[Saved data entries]
»»
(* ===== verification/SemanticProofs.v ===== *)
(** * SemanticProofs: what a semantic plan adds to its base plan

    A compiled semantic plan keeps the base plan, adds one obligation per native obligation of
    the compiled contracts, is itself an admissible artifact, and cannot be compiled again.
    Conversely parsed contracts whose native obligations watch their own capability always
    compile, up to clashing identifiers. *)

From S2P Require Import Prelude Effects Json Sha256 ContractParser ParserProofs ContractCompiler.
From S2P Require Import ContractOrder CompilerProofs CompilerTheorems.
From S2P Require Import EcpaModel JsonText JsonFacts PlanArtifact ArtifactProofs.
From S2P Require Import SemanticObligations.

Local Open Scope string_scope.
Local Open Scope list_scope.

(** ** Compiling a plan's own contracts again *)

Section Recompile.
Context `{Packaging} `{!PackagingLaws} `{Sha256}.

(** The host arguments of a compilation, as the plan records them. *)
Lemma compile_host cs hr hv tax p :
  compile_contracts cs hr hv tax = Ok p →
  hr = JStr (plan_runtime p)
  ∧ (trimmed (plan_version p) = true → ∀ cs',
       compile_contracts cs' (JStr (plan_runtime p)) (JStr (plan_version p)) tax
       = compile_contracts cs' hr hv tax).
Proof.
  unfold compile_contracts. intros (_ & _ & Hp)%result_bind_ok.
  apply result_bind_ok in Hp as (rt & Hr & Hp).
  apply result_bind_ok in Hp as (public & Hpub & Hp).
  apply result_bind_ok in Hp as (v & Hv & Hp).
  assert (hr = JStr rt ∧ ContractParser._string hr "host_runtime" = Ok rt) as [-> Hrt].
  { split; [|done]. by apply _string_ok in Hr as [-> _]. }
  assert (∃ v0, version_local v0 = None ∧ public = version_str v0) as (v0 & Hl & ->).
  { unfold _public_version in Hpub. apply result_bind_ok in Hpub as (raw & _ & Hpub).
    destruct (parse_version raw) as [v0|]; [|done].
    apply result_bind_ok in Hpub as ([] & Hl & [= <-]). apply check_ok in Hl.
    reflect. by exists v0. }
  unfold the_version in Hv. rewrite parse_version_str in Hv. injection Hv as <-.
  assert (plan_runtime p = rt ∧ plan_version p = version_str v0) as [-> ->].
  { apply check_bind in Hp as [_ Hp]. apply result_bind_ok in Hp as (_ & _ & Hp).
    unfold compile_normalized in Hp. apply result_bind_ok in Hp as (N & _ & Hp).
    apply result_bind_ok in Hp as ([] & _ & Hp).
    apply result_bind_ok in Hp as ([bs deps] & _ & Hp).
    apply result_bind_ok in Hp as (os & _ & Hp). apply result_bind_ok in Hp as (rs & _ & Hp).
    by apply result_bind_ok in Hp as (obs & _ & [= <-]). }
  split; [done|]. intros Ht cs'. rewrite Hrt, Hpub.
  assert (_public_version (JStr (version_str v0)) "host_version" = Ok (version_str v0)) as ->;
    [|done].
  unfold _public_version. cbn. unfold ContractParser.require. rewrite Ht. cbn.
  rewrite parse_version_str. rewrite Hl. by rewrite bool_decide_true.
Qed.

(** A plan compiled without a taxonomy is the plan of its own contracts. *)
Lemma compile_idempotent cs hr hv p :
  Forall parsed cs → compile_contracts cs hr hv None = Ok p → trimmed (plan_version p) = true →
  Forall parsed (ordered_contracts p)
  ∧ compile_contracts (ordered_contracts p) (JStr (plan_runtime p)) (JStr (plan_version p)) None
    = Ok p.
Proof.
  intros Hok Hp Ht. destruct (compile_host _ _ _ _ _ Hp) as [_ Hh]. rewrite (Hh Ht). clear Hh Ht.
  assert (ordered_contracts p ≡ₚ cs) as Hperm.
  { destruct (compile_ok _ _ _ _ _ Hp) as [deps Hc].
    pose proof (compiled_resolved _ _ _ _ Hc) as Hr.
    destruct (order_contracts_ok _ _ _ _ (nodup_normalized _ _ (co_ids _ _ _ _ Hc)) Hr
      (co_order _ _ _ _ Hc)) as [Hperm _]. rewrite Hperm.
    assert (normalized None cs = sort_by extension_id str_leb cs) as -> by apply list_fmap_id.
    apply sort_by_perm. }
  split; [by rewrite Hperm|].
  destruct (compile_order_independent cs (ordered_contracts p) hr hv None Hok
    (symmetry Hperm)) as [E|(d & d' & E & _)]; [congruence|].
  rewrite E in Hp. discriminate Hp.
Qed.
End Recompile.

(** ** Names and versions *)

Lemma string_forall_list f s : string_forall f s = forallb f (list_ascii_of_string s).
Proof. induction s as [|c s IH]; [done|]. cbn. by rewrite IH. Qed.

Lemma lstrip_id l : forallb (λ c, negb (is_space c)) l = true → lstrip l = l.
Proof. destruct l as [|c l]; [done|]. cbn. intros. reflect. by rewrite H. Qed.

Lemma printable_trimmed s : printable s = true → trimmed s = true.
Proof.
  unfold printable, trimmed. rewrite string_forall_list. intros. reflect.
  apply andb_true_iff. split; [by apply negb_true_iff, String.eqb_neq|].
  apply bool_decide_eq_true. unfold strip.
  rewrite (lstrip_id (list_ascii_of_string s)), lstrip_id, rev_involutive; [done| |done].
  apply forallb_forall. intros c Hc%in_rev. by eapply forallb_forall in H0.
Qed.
««
»»
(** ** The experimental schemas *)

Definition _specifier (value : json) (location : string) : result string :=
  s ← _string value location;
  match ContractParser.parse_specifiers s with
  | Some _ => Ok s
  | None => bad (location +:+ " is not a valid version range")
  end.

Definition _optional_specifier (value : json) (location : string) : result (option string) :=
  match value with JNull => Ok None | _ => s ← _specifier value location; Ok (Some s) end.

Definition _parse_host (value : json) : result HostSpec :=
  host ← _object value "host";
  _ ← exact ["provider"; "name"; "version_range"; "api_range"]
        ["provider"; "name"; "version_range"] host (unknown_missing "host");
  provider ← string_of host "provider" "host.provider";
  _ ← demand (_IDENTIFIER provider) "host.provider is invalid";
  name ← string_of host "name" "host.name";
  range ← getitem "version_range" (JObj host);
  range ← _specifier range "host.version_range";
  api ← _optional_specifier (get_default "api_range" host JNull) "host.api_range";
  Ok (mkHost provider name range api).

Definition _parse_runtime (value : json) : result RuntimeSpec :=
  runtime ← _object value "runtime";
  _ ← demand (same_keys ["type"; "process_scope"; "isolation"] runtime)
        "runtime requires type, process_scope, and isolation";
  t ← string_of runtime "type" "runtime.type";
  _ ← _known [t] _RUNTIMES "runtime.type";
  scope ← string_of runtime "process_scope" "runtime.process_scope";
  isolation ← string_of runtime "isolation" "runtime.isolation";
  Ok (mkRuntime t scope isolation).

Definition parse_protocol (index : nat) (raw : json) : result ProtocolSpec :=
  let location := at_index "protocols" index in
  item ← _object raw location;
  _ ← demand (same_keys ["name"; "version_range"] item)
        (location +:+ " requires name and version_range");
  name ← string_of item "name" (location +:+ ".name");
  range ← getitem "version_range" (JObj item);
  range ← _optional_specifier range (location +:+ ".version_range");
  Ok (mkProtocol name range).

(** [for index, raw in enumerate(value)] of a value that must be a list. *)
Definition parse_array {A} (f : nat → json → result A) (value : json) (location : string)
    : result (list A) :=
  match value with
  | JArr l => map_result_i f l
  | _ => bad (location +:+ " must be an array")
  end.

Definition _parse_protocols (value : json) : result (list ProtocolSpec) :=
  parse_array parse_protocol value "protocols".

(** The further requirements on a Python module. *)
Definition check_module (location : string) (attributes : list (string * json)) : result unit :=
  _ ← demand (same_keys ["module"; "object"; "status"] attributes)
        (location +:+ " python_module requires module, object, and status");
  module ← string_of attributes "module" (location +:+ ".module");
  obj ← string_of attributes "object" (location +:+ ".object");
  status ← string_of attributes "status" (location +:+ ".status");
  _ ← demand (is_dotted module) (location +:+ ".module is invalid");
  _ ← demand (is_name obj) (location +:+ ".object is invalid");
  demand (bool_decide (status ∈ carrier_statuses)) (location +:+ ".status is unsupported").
««
What is needed is a verbatim copy of every line in the records above from the one containing "rewrite parse_version_str. rewrite" down to the one containing "Forall parsed cs", both included, and nothing more.

  rewrite parse_version_str. rewrite Hl. by rewrite bool_decide_true.
Qed.

(** A plan compiled without a taxonomy is the plan of its own contracts. *)
Lemma compile_idempotent cs hr hv p :
  Forall parsed cs → compile_contracts cs hr hv None = Ok p → trimmed (plan_version p) = true →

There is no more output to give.